Pour ce sociologue, la mixité est un levier pour lutter contre les inégalités mais elle rencontre de nombreuses oppositions. «Quand on laisse la ségrégation s'aggraver cela occasionne peu de malaise, en revanche, quand on touche à la mixité, on porte atteinte à un ordre établi et on observe des réticences de la part des familles, d’une partie de la recherche, des enseignantes et enseignants, des décideurs politiques... ». Le débat sur la mixité scolaire a au moins le mérite de donner à voir les problématiques et lève l’omerta sur l’institution scolaire.
*Indices de position sociale
Une politique d’éducation prioritaire contrariée
Pour Marc Bablet, membre de l’OZP, «la politique d’éducation prioritaire a été fortement contrariée par l’évolution du service public en service au public où les intérêts particuliers sont valorisés au détriment de l’intérêt général ». Depuis 1981, l’EP a connu une succession de politiques différentes : des périodes où les gouvernements ont voulu la rendre plus solide, crédible, efficace et d’autres qui l’ont critiquée et détournée de son objectif premier. Dernièrement le RN prétend en faire une politique d’assimilation des étrangers. Pour l’OZP, rien ne se fera sans les acteurs et actrices de l’EP, sans une réflexion de fond aux travers d’assises académiques et départementales comme cela a eu lieu en 2013.
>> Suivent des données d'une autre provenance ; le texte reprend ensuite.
(** * opencode-sessions: the deferred-action engine of [src/index.ts]

    A shallow embedding of the session plugin: the three pending-state
    stores, the [event] hook (the event reactor) and the [execute] function
    of the [session] tool (the workflow engine), followed by the properties
    of the specification that concern them.

    Conventions of the embedding.
    - A JavaScript value of type [string | undefined] is an [option string];
      [truthy] is JavaScript truthiness on such values ([undefined] and the
      empty string are falsy).  The fields the plugin reads from the [info]
      of a message through [as any] are taken at the types the plugin stores
      them at: [agent], [modelID], [providerID] and [system] are
      [string | undefined], and [tools], when present, is a permission map.
    - The three [Map]s are [gmap string _].
    - Every awaited call on [ctx.client] either returns or throws; what it
      does is given by a [Client] record, the behaviour of the backend during
      one run of a handler.  Each run records the calls it issues, in order,
      with their outcome.  The 100 ms timer is recorded as a call.
    - The promise of [session.summarize] is not awaited: the call is
      recorded, and the rejection of the promise runs [summarize_catch] as a
      later step.
    - A handler runs from start to end without another handler running in
      between (calls of the tool and deliveries of events are sequential). *)

From stdpp Require Import gmap strings list pretty sorting.
From Stdlib Require Import Ascii NArith.

Local Open Scope string_scope.

(** ** JavaScript values *)

(** Truthiness of a [string | undefined]. *)
Definition truthy (v : option string) : bool :=
  match v with
  | Some s => negb (String.eqb s EmptyString)
  | None => false
  end.

(** [a || b] on [string | undefined]. *)
Definition js_or (a b : option string) : option string :=
  if truthy a then a else b.

Infix "|||" := js_or (at level 50, left associativity).

(** [a || d] where [d] is a string: the result is a string. *)
Definition js_or_string (a : option string) (d : string) : string :=
  match a with
  | Some s => if String.eqb s EmptyString then d else s
  | None => d
  end.

(** A value spliced into a template literal. *)
Definition template (v : option string) : string :=
  match v with
  | Some s => s
  | None => "undefined"
  end.

(** Truthiness of a [boolean | undefined]. *)
Definition truthy_bool (v : option bool) : bool :=
  match v with
  | Some b => b
  | None => false
  end.

(** What a [throw] carries: an [Error] object with its [message], or any
    other value, of which only [String(value)] is observed. *)
Inductive Thrown : Type :=
| ErrorObject (message : string)
| OtherValue (asString : string).

(** [error instanceof Error ? error.message : String(error)] *)
Definition error_message (error : Thrown) : string :=
  match error with
  | ErrorObject message => message
  | OtherValue asString => asString
  end.

(** ** JSON values, as [JSON.parse] returns them

    A string is its sequence of UTF-16 code units; a number is kept as its
    lexeme; an object keeps its members in insertion order. *)
#[warnings="-register-all"]
Inductive JSON : Type :=
| JNull
| JBool (b : bool)
| JNumber (lexeme : string)
| JString (units : list N)
| JArray (items : list JSON)
| JObject (members : list (list N * JSON)).

(** ** Data model *)

(** The tool-permission map of a message, in structured form. *)
Definition Permissions : Type := list (string * bool).

(** The [info] of a message of the session, as far as the plugin reads it. *)
Module Message.
Record t : Type := mk {
  role : string;
  agent : option string;
  modelID : option string;
  providerID : option string;
  system : option string;
  tools : option Permissions
}.
End Message.

Module CompactionRequest.
Record t : Type := mk {
  providerID : string;
  modelID : string;
  agent : option string;
  system : option string;
  tools : option string;
  text : string;
  directory : string
}.
End CompactionRequest.

Module CompactionState.
Record t : Type := mk {
  phase : string;
  agent : option string;
  modelID : option string;
  providerID : option string;
  system : option string;
  tools : option string;
  text : string;
  directory : string
}.
End CompactionState.

Module PendingMessage.
Record t : Type := mk {
  agent : option string;
  modelID : option string;
  providerID : option string;
  system : option string;
  tools : option string;
  text : string;
  directory : string
}.
End PendingMessage.

(** The [model] field of a prompt body. *)
Module Model.
Record t : Type := mk {
  modelID : option string;
  providerID : option string
}.
End Model.

Inductive Part : Type :=
| TextPart (text : string).

(** The [body] of [session.prompt] and [session.promptAsync]. *)
Module Body.
Record t : Type := mk {
  noReply : option bool;
  agent : option string;
  model : option Model.t;
  system : option string;
  tools : option JSON;
  parts : list Part
}.
End Body.

Inductive Mode : Type :=
| message
| new
| compact
| fork.

(** The arguments of the [session] tool. *)
Module Args.
Record t : Type := mk {
  text : string;
  mode : Mode;
  agent : option string;
  directory : option string;
  title : option string;
  modelID : option string;
  providerID : option string;
  system : option string;
  tools : option string;
  async : option bool
}.
End Args.

Module ToolCtx.
Record t : Type := mk {
  sessionID : string;
  directory : string
}.
End ToolCtx.

(** An event of the backend: its [type], and [properties.sessionID] when
    the event has properties with a session identifier. *)
Module Event.
Record t : Type := mk {
  type : string;
  sessionID : option string
}.
End Event.

(** The three stores of the plugin closure. *)
Record Stores : Type := mkStores {
  pendingMessages : gmap string PendingMessage.t;
  pendingCompactions : gmap string CompactionRequest.t;
  activeCompactions : gmap string CompactionState.t
}.

(** ** The backend *)

(** The calls a handler issues, with their arguments. *)
Inductive Call : Type :=
| SessionMessages (id directory : string)
| SessionCreate (directory title : string)
| SessionPrompt (id directory : string) (body : Body.t)
| SessionPromptAsync (id directory : string) (body : Body.t)
| SessionSummarize (id directory providerID modelID : string)
| SessionFork (id directory : string)
| SessionUpdate (id directory title : string)
| ShowToast (message variant : string)
| SetTimeout (ms : nat).

(** How a call ended for the handler that issued it. *)
Inductive Outcome : Type :=
| Returned
| Threw (error : Thrown)
| NotAwaited.

(** [ctx.client] during one run of a handler.  [session_create] and
    [session_fork] return the [data.id] of the session; a response without
    it makes the handler throw at the place of the call, which is a
    thrown outcome here. *)
Record Client : Type := mkClient {
  session_messages : string -> string -> Thrown + list Message.t;
  session_create : string -> string -> Thrown + string;
  session_prompt : string -> string -> Body.t -> Thrown + unit;
  session_promptAsync : string -> string -> Body.t -> Thrown + unit;
  session_fork : string -> string -> Thrown + string;
  session_update : string -> string -> string -> Thrown + unit;
  tui_showToast : string -> string -> Thrown + unit
}.

(** ** The monad of handlers: stores, call log, exceptions *)

Record Run (A : Type) : Type := mkRun {
  result : Thrown + A;
  stores : Stores;
  calls : list (Call * Outcome)
}.
Arguments mkRun {A} _ _ _.
Arguments result {A} _.
Arguments stores {A} _.
Arguments calls {A} _.

Definition M (A : Type) : Type := Stores -> Run A.

Definition ret {A} (a : A) : M A :=
  fun st => mkRun (inr a) st [].

Definition throw {A} (error : Thrown) : M A :=
  fun st => mkRun (inl error) st [].

Definition bind {A B} (m : M A) (k : A -> M B) : M B :=
  fun st =>
    match m st with
    | mkRun (inl error) st1 calls1 => mkRun (inl error) st1 calls1
    | mkRun (inr a) st1 calls1 =>
        match k a st1 with
        | mkRun result2 st2 calls2 => mkRun result2 st2 (calls1 ++ calls2)
        end
    end.

(** [try { body } catch (error) { handler }]: what [body] did to the stores
    and the calls it issued remain. *)
Definition try_catch {A} (body : M A) (handler : Thrown -> M A) : M A :=
  fun st =>
    match body st with
    | mkRun (inl error) st1 calls1 =>
        match handler error st1 with
        | mkRun result2 st2 calls2 => mkRun result2 st2 (calls1 ++ calls2)
        end
    | mkRun (inr a) st1 calls1 => mkRun (inr a) st1 calls1
    end.

Definition get : M Stores :=
  fun st => mkRun (inr st) st [].

Definition put (st : Stores) : M unit :=
  fun _ => mkRun (inr tt) st [].

(** An awaited call: logged with its outcome, which it also delivers. *)
Definition await {A} (c : Call) (answer : Thrown + A) : M A :=
  fun st =>
    match answer with
    | inl error => mkRun (inl error) st [(c, Threw error)]
    | inr a => mkRun (inr a) st [(c, Returned)]
    end.

(** A call whose promise is not awaited. *)
Definition detach (c : Call) : M unit :=
  fun st => mkRun (inr tt) st [(c, NotAwaited)].

(** A pure computation that may throw ([JSON.parse]). *)
Definition lift {A} (v : Thrown + A) : M A :=
  fun st => mkRun v st [].

Declare Scope js_scope.
Delimit Scope js_scope with js.
Notation "x <- m ;; k" := (bind m (fun x => k))
  (at level 100, m at next level, right associativity) : js_scope.
Notation "m ;; k" := (bind m (fun _ => k))
  (at level 100, right associativity) : js_scope.
Local Open Scope js_scope.

Definition set_pendingMessages (f : gmap string PendingMessage.t -> gmap string PendingMessage.t) : M unit :=
  st <- get ;;
  put (mkStores (f (pendingMessages st)) (pendingCompactions st) (activeCompactions st)).

Definition set_pendingCompactions (f : gmap string CompactionRequest.t -> gmap string CompactionRequest.t) : M unit :=
  st <- get ;;
  put (mkStores (pendingMessages st) (f (pendingCompactions st)) (activeCompactions st)).

Definition set_activeCompactions (f : gmap string CompactionState.t -> gmap string CompactionState.t) : M unit :=
  st <- get ;;
  put (mkStores (pendingMessages st) (pendingCompactions st) (f (activeCompactions st))).

(** ** The plugin

    [ctx.client], [JSON.parse] and [JSON.stringify] are what the closure of
    [SessionPlugin] is built over. *)
Section Plugin.

Variable client : Client.
Variable JSON_parse : string -> Thrown + JSON.
Variable JSON_stringify : Permissions -> string.

(** [tools ? JSON.parse(tools) : undefined] *)
Definition parse_tools (tools : option string) : M (option JSON) :=
  if truthy tools
  then lift (match JSON_parse (template tools) with
             | inl error => inl error
             | inr v => inr (Some v)
             end)
  else ret None.

(** [modelID && providerID ? { modelID, providerID } : undefined] *)
Definition model_if_both (modelID providerID : option string) : option Model.t :=
  if truthy modelID && truthy providerID
  then Some (Model.mk modelID providerID)
  else None.

Definition prompt (id directory : string) (body : Body.t) : M unit :=
  await (SessionPrompt id directory body) (session_prompt client id directory body).

Definition promptAsync (id directory : string) (body : Body.t) : M unit :=
  await (SessionPromptAsync id directory body) (session_promptAsync client id directory body).

(** The [.catch] callback attached to the promise of [session.summarize];
    it runs, as a step of its own, when that promise is rejected. *)
Definition summarize_catch (sessionID : string) (error : Thrown) : M unit :=
  set_activeCompactions (delete sessionID).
Une véritable politique d’éducation prioritaire doit aussi, selon lui, être nationale. Mais la ligne du gouvernement est tout autre. Elle prône une « innovation » nécessaire du terrain se fondant sur des projets isolés, loin du côté collectif indispensable. De plus, la nouvelle carte de l’EP devrait être calquée sur celle des quartiers politique de la ville sans analyse ni bilan de l’EP. Une véritable erreur selon Marc Bablet.